On April 26, 2024, Hitorie performed the song on the YouTube channel THE FIRST TAKE.

On November 30, 2024, singer-songwriter Keina Suda (also known as balloon) covered the song at the MINGLE concert event in Tokyo, where Hitorie was also a performer. Introducing the cover, Suda stated, "Since this is a special night, please let me perform a song by Hitorie, whom I respect. I've been saved by this song many times." He performed his own arrangement of the song, expressing his respect for the band.

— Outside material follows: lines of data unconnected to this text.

(** ** Byte order *)
Lemma swap64_loop_spec n rv inp :
  0 ≤ inp →
  swap64_loop n rv inp mod 2 ^ 64 = fold_left (λ v b, v * 256 + b) (le_encode n inp) rv mod 2 ^ 64.
Proof.
  revert rv inp; induction n as [|n IH]; intros rv inp Hi; [done|].
  cbn [swap64_loop le_encode fold_left].
  rewrite IH by (apply Z.shiftr_nonneg; lia).
  rewrite Z.shiftr_div_pow2 by lia. change (2 ^ 8) with 256.
  change 255 with (Z.ones 8). rewrite Z.land_ones by lia. change (2 ^ 8) with 256.
  rewrite lor_shiftl_byte by (apply Z.mod_pos_bound; lia).
  generalize (le_encode n (inp / 256)). intros l.
  generalize (rv * 256 + inp mod 256). clear. unfold u64.
  induction l as [|b l IH]; intros z; cbn [fold_left].
  - by rewrite Zmod_mod.
  - rewrite <- IH, <- (IH (z * 256 + b)). do 2 f_equal.
    by rewrite Z.add_mod, Z.mul_mod_idemp_l, <- Z.add_mod by lia.
Qed.

Lemma swap64_loop_range n rv inp : 0 ≤ rv < 2 ^ 64 → 0 ≤ swap64_loop n rv inp < 2 ^ 64.
Proof.
  revert rv inp; induction n as [|n IH]; intros rv inp Hr; [done|].
  cbn [swap64_loop]. apply IH, u64_range.
Qed.

Lemma mc_swap64_range x : 0 ≤ mc_swap64 x < 2 ^ 64.
Proof. apply swap64_loop_range. lia. Qed.

Lemma be_encode_range x : 0 ≤ be_decode (le_encode 8 x) < 2 ^ 64.
Proof.
  rewrite <- (rev_involutive (le_encode 8 x)), be_decode_rev.
  pose proof (le_decode_range (rev (le_encode 8 x))) as Hb.
  rewrite length_rev, le_encode_length in Hb. change (256 ^ Z.of_nat 8) with (2 ^ 64) in Hb.
  apply Hb. apply Forall_rev. apply le_encode_bytes.
Qed.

After the performance, Suda expressed a strong desire to collaborate with Hitorie again.

On December 30, 2024, the Japanese singer Ado performed the song live for the first time at the music festival COUNTDOWN JAPAN 24/25.

Hitorie performed the song at the Yokohama and Kobe concerts of 10th anniversary celebrations of the Hatsune Miku Symphony, on October 4 and December 27, 2025, respectively.

== Charts ==

| Chart | Year | Peak position | Notes |
|---|---|---|---|
| Japan Hot 100 | 2017 | 91 |  |
| Billboard Japan Top Download Songs | 2019 | 93 | Hitorie version |
| Vocaloid Billboard Japan | 2022 | 12 |  |
| Vocaloid Billboard Japan | 2023 | 3 |  |
| Billboard Japan Heatseekers Song | 2024 | 15 |  |

== Personnel ==
Personnel list adapted from Wowaka's official X (formerly Twitter) post and the song's music video description.Recorded at Studio Greenbird, Tokyo. Mixed at Studio RLN, mastered at Studio Megane, Fukuoka.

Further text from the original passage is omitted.